The median polarity score for paid apps is slightly higher (around 0.23) than for free apps (around 0.125), suggesting that paid apps tend to receive more favorable reviews on average.

Paid apps generally perceived as higher quality compared to free apps. However, free apps attract a larger and more varied user base, which could contribute to more extreme and diverse feedback.

In [126]:
# Compare sentiment distribution across different app categories
category_order = (
    merged_df.groupby('Category')
    .size()
    .sort_values(ascending=False)
    .index.tolist()
)

fig = px.histogram(
    merged_df,
    x='Category',
    color='Sentiment',
    barmode='group',
    category_orders={'Category': category_order},
    title='Sentiment Distribution by App Category (Sorted by Total Reviews)'
)

fig.update_layout(xaxis_tickangle=-45)
fig.show()

The sentiment analysis reveals that most app categories receive predominantly positive feedback, with GAME and FAMILY leading in overall review volume. Notably, GAME apps accumulate the highest number of negative reviews as well—likely a result of their massive user base and high expectations from players.

Despite the variation in total reviews, the overall positive sentiment dominates across nearly all categories, indicating general user satisfaction. Categories such as HEALTH AND FITNESS, SPORTS, and PRODUCTIVITY maintain a high ratio of positive reviews, suggesting users find significant value in these types of apps.

This insight highlights how review sentiment often correlates with app utility and engagement, while also showing that popular categories may face more scrutiny, resulting in higher negative review counts.

In [135]:
# Check whether apps with higher star ratings have more positive sentiment in reviews
rating_sentiment = merged_df.groupby('Rating')['Sentiment_Polarity'].mean().reset_index()

fig = px.line(
    rating_sentiment,
    x='Rating',
    y='Sentiment_Polarity',
    markers=True,
    title='Average Sentiment Polarity by App Rating',
    labels={'Rating': 'App Rating', 'Sentiment_Polarity': 'Average Sentiment Polarity'},
    template='simple_white'
)

fig.update_layout(height=500)
fig.show()

**Observations:**
* Apps with a rating below 3.0 tend to receive reviews with negative sentiment polarity.

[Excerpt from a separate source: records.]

(* ===== verification/RefreshStore.v ===== *)
(** * The store the refreshers share

    The database, the Redis keyspace, the sessions with their advisory locks,
    and what each call of Refresh.v does to them.  What the environment does by
    itself is [moves]: sessions die, locks of dead sessions are let go, Redis
    changes, and the rest of control writes the database, drawing a new fence
    epoch whenever it replaces a credential. *)

From S2P Require Import Prelude Decimal Contracts Numeric Db Fencing Redis Snapshot Effects Cipher Provider RefreshData Refresh.

(** * What the refreshers' statements do

    The effect of every statement of [run_sql] on the tables, whatever fails:
    either nothing and an error, or the whole change. *)

Open Scope Z_scope.

(** ** Outcomes *)

(** [m] left the tables alone and failed, or made them [t'] and, unless it
    failed, answered [a]. *)
Definition outcome {A} (P : A → db → Prop) (t : db) (r : result db_error A) (t' : db) : Prop :=
  (t' = t ∧ ∃ e, r = Err e) ∨ (∃ a, P a t' ∧ (r = Ok a ∨ ∃ e, r = Err e)).

Lemma outcome_mono {A} (P P' : A → db → Prop) t r t' :
  (∀ a, P a t' → P' a t') → outcome P t r t' → outcome P' t r t'.
Proof. intros HP [H|(a & Ha & Hr)]; [by left|right; eauto]. Qed.

Lemma outcome_Ok {A} (P : A → db → Prop) t a t' : outcome P t (Ok a) t' → P a t'.
Proof. intros [(_ & e & [=])|(b & Hb & [[= ->]|[e [=]]])]. done. Qed.

Lemma stmt_outcome {A} (f : db → result db_error (A * db)) t fs r w' :
  stmt f (World t fs) = (r, w') → outcome (λ a t', f t = Ok (a, t')) t r (tables w').
Proof.
  unfold stmt, next_fault. cbn. destruct fs as [|fl fs]; cbn; [|destruct fl; cbn];
    try (destruct (f t) as [[a t1]|e] eqn:E); intros [= <- <-]; cbn;
    try (left; eauto; fail); right; exists a; (split; [done|]); eauto.
Qed.

Lemma query_outcome {A} (f : db → result db_error A) t fs r w' :
  query f (World t fs) = (r, w') → tables w' = t ∧ ∀ a, r = Ok a → f t = Ok a.
Proof.
  intros H%stmt_outcome. destruct H as [(-> & e & ->)|(a & (b & Hf & [= -> <-])%result_bind_Ok & Hr)]; [done|].
  split; [done|]. intros a' ->. destruct Hr as [[= ->]|[e [=]]]. done.
Qed.

Lemma transaction_outcome {A} (body : DB A) (P : A → db → Prop) t fs r w' :
  wp body P t → transaction body (World t fs) = (r, w') → outcome P t r (tables w').
Proof.
  intros Hb H. pose proof (transaction_spec body P (World t fs) Hb) as Hs. rewrite H in Hs. cbn in Hs.
  destruct Hs as [Hs|(a & Ha & Hr)]; [by left|]. right. exists a. split; [done|]. destruct Hr; eauto.
Qed.

(** An UPDATE or DELETE by primary key. *)
Lemma one_row_outcome (f : db → result db_error (Z * db)) (P : db → Prop) t fs r w' :
  (∀ n t', f t = Ok (n, t') → (n = 1 ∧ P t') ∨ (n = 0 ∧ t' = t)) →
  one_row (stmt f) (World t fs) = (r, w') → outcome (λ _ : unit, P) t r (tables w').
Proof.
  intros Hf. unfold one_row, mbind, DB_bind. destruct (stmt f (World t fs)) as [r1 w1] eqn:E.
  apply stmt_outcome in E. destruct E as [(Ht & e & ->)|(n & Hn & Hr)].
  - intros [= <- <-]. left. eauto.
  - destruct (Hf n _ Hn) as [[-> HP]|[-> Ht]].
    + destruct Hr as [->|[e ->]]; intros [= <- <-]; right; exists tt; eauto.
    + destruct Hr as [->|[e ->]]; intros [= <- <-]; left; eauto.
Qed.

(** ** The statements *)

Lemma Acquire_outcome accountID t fs r w' :
  Acquire accountID (World t fs) = (r, w') →
  outcome (λ epoch t', ∃ a, account_rows t !! accountID = Some a ∧ epoch = ac_fence_epoch a + 1 ∧
    t' = set_accounts <[accountID := with_epoch epoch a]> t) t r (tables w').
Proof.
  intros H%stmt_outcome. eapply outcome_mono; [|exact H]. intros epoch Hf. cbn in Hf.
  destruct (account_rows t !! accountID) as [a|]; [|done]. simplify_eq. by exists a.
Qed.

Lemma update_account_outcome accountID epoch f t fs r w' :
  one_row (update_account accountID epoch f) (World t fs) = (r, w') →
  outcome (λ _ : unit, λ t', epoch_is accountID epoch t = true ∧ t' = set_accounts (alter (f (db_now t)) accountID) t)
    t r (tables w').
Proof.
  apply one_row_outcome. intros n t' Hf. destruct (epoch_is accountID epoch t); simplify_eq; auto.
Qed.

Lemma update_outbox_outcome accountID epoch f t fs r w' :
  one_row (update_outbox accountID epoch f) (World t fs) = (r, w') →
  outcome (λ _ : unit, λ t', ∃ row, outbox_at accountID epoch t = Some row ∧
    t' = set_outbox <[accountID := f (db_now t) row]> t) t r (tables w').
Proof.
  apply one_row_outcome. intros n t' Hf. destruct (outbox_at accountID epoch t); simplify_eq; eauto.
Qed.

Lemma Ack_outcome accountID epoch t fs r w' :
  AckQuotaOutbox accountID epoch (World t fs) = (r, w') →
  outcome (λ _ : unit, λ t', ∃ row, outbox_at accountID epoch t = Some row ∧ t' = set_outbox (delete accountID) t)
    t r (tables w').
Proof.
  apply one_row_outcome. intros n t' Hf. destruct (outbox_at accountID epoch t); simplify_eq; eauto.
Qed.

Lemma Commit_outcome stored encrypted expiresAt t fs r w' :
  Repository_Commit stored encrypted expiresAt (World t fs) = (r, w') →
  outcome (λ _ : unit, λ t', epoch_is (sc_AccountID stored) (sc_FenceEpoch stored) t = true ∧ ∃ c exp,
    credential_rows t !! sc_AccountID stored = Some c ∧
    t' = set_credentials <[sc_AccountID stored := CredentialRow (cr_kind c) encrypted exp (cr_version c + 1)]> t)
    t r (tables w').
Proof.
  intros H. unfold Repository_Commit, UpdateCredential in H. eapply transaction_outcome; [|exact H].
  eapply wp_mono; [|apply update_body_wp]. intros [] t' (He & c & Hc & ->). split; [done|]. eauto.
Qed.

Section quotas.
  Context `{Jsonb, Codec QuotaInfo}.

(** A text of the database that stands for a quota. *)
Definition carries (text : string) (quota : QuotaInfo) : Prop :=
  (∃ payload, marshal quota = Some payload ∧ jsonb payload = Some text) ∨ unmarshal text = Some quota.

Lemma Queue_outcome stored quota t fs r w' :
  CommitQuotaAndQueue stored quota (World t fs) = (r, w') →
  outcome (λ _ : unit, λ t', ∃ text, carries text quota ∧ epoch_is (sc_AccountID stored) (sc_FenceEpoch stored) t = true ∧
    t' = set_outbox <[sc_AccountID stored := queued_row stored text (db_now t)]>
           (set_accounts (alter (with_quota text) (sc_AccountID stored)) t)) t r (tables w').
Proof.
  unfold CommitQuotaAndQueue. destruct (marshal quota) as [payload|] eqn:Em; [|intros [= <- <-]; left; eauto].
  apply transaction_outcome. destruct (jsonb payload) as [text|] eqn:Ej.
  - do 2 wp_step. unfold one_row, update_account. do 3 wp_step. destruct (epoch_is _ _ t) eqn:Ee; simplify_eq; cbn [Z.eqb Pos.eqb negb];
      [|wp_step]. wp_step. unfold queue_quota. wp_step. simplify_eq. exists text.
    split_and!; [left; by exists payload|done|done].
  - wp_step. wp_step.
Qed.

* Apps with ratings above 4.0 generally attract more positive sentiment, showing a gradual upward trend in polarity.

* The plot shows some fluctuations, but the overall direction is clear: better-rated apps tend to be reviewed more positively.

**Conclusion:** This plot illustrates how user satisfaction is reflected in sentiment—as app ratings increase, so does the positivity in review language. Developers aiming for higher ratings can expect more favorable sentiment from users, reinforcing the importance of quality and user experience.

In [136]:
# Compare average sentiment polarity per app category
category_sentiment = merged_df.groupby('Category')['Sentiment_Polarity'].mean().sort_values().reset_index()

fig = px.bar(
    category_sentiment,
    x='Category',
    y='Sentiment_Polarity',
    title="Average Sentiment Polarity by App Category",
    labels={'Sentiment_Polarity': 'Average Sentiment Polarity'},
    template="simple_white"
)

fig.update_layout(xaxis_tickangle=90)
fig.show()

* Categories like COMICS, EVENTS, and AUTO_AND_VEHICLES show the highest average sentiment polarity, suggesting users are highly satisfied with apps in these categories.

* The GAME category ranks lowest, reinforcing earlier findings that games receive more mixed or critical reviews, possibly due to high user expectations or varying game quality.

* Overall, sentiment polarity varies significantly across categories, indicating that app type influences user satisfaction in distinct ways.